In the field I communicate with the photographer as needed. Some photographers like alot of communication, send in jpgs for feedback, lots of back and forth, others are lone wolves and you have to go looking for them. The photographer sends in ALL images to the Photo Editor at the completion of each trip, and in RAW form if its digital. (This can be thousands of frames.) I do look at every frame. The photographer also does their own edit which I combine with mine. We value and want their input at every stage. Its a real partnership and one of the things I most loved about working here as a photographer.
Once I have gone through all the images and have a rough edit the photographer and I will often continue to edit together using some screen sharing program to get it down even further. Sometimes we edit the whole story this way especially if they live abroad. If they are more local we bring them in to finish the edit and create what we call either the Halfway Show or the Final Show, depending on length of story, how many trips, etc.
The Shows are presented to the Executive Team and story team. If its a Halfway we discuss how we plan to continue and finish, what’s missing, etc. Also get feedback from the team and find out from the Editor if we are delivering the story he wants. If its a Final we generally proceed to layout and start the process you have just been witnessing.
The layout process is the culmination of months of effort and can be so much fun but also heartache as you have to make tough decisions about what stays or goes. And there are only so many pages to play with. Also there are different ways you could put it together and it would look good. Then we present the layout to the Editor and team. That will happen tomorrow afternoon with OBX. Chris can then approve it as is or want some changes. He may see images we left out he wants back in or a different lead or ending. I value these meetings and hope new ideas bubble up and we can make it even better than it already is.

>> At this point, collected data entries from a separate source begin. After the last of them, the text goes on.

(** * TransparentImageViewer: navigation hook, favourites store, selection
    handlers and image colour analysis, embedded from the TypeScript sources.

    - [ColorAnalysis]  : utils/colorAnalysis   (analyzeImage)
    - [FileSystem]     : hooks/useFileSystem   (the navigation hook)
    - [AppStore]       : store/useAppStore     (favourite directories)
    - [App]            : App.tsx               (selection and breadcrumb handlers)

    JavaScript numbers are IEEE-754 binary64 values; the analyser is embedded
    over Rocq's primitive floats, which compute with the same semantics. *)

From Stdlib Require Import ZArith List String Ascii Bool Lia Permutation.
From Stdlib Require Import Floats Uint63.
From Stdlib Require Sorted.
Import ListNotations.

(** ** JavaScript completions shared by the modules *)

(** The completion of a call that may throw: [err.message] is what the
    handlers read from a caught exception. *)
Inductive Completion (A : Type) : Type :=
| Returned (a : A)
| Thrown (message : string).
Arguments Returned {A} a.
Arguments Thrown {A} message.

(** A settled promise. *)
Inductive Promise (A : Type) : Type :=
| Resolved (a : A)
| Rejected (reason : string).
Arguments Resolved {A} a.
Arguments Rejected {A} reason.

(** * utils/colorAnalysis *)
Module ColorAnalysis.

Local Open Scope float_scope.

(** One RGBA pixel of [ImageData.data]: four consecutive entries of the
    [Uint8ClampedArray], each in 0..255. *)
Record Pixel : Type := mkPixel { red : Z; green : Z; blue : Z; alpha : Z }.

Inductive Background : Type := dark | light | checkerboard.

Record ImageAnalysisResult : Type := mkResult {
  hasTransparency : bool;
  isDark : bool;
  suggestedBackground : Background;
  averageLuminance : float
}.

(** Integers of the source become numbers (exact below 2^53). *)
Definition num (z : Z) : float := PrimFloat.of_uint63 (Uint63.of_Z z).

Definition MAX_SIZE : float := 100.

(** [Math.min] on two arguments: NaN is contagious and -0 is below +0. *)
Definition Math_min (x y : float) : float :=
  if is_nan x || is_nan y then nan
  else if x <? y then x
  else if y <? x then y
  else if get_sign x then x else y.

(** Lines 30-37: the drawing size, [img.width] x [img.height] scaled so that
    neither side exceeds [MAX_SIZE].  Nothing rounds the scaled sides. *)
Definition scaledSize (imgWidth imgHeight : Z) : float * float :=
  let width := num imgWidth in
  let height := num imgHeight in
  if (MAX_SIZE <? width) || (MAX_SIZE <? height) then
    let ratio := Math_min (MAX_SIZE / width) (MAX_SIZE / height) in
    (width * ratio, height * ratio)
  else (width, height).

(** The three accumulators of the pixel loop. *)
Record Tally : Type := mkTally {
  totalLuminance : float;
  opaquePixelCount : Z;
  transparentPixelCount : Z
}.

Definition tally0 : Tally := mkTally 0 0 0.

(** 0.299, 0.587, 0.114 and 0.05 as the binary64 values the literals denote. *)
Definition c299 : float := 0x1.322d0e5604189p-2.
Definition c587 : float := 0x1.2c8b439581062p-1.
Definition c114 : float := 0x1.d2f1a9fbe76c9p-4.
Definition c005 : float := 0x1.999999999999ap-5.

Definition luminance (p : Pixel) : float :=
  c299 * num (red p) + c587 * num (green p) + c114 * num (blue p).

(** Lines 51-64: the body of the loop for one pixel. *)
Definition step (t : Tally) (p : Pixel) : Tally :=
  if (alpha p <? 10)%Z then
    mkTally (totalLuminance t) (opaquePixelCount t) (transparentPixelCount t + 1)
  else
    mkTally (totalLuminance t + luminance p) (opaquePixelCount t + 1)
            (transparentPixelCount t).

David’s OBX is a bit unique as it’s more of a personal essay about OBX than a reportage about the Banks. Its personal yet it still reflects OBX to anyone who knows the place. I myself have waffled back and forth about what should be the lead. But I always try to make decisions from a place somewhere in the center of my body that responds almost physically to an image I like. I use my brain to keep me on track journalistically but I try trust my heart and guts about the photography.
Sorry this has been so long but I hope I have answered your questions in general. And thanks again for participating. Once Chris decides on the lead we will let you all know. Then you will just have to wait till June to see the whole story!!
We are showing you now the “next step” ..Three versions of three opening spreads. You can see just by moving things around a bit, it changes the whole mood and feel. We are not going to show you any deeper into the story, because we want to still surprise you a bit in June when the story is published. We also need to surprise the Editor Chris Johns when he will either approve or have his own ideas on what direction we should take. There is no free lunch. These are the layout challenges of print. Picture choice and sequence needing to fit into an 18 page slot in the Magazine. Of course, simultaneous with the NatGeo Magazine publication of this essay will be an all inclusive version for your iPad.
Next week we will let you know which opening Chris chose.
I will find out when you do. Right now, I am getting on my horse and riding out of town. Down to my OBX front porch. To write the text for this piece, and to just enjoy my favorite spot on the planet.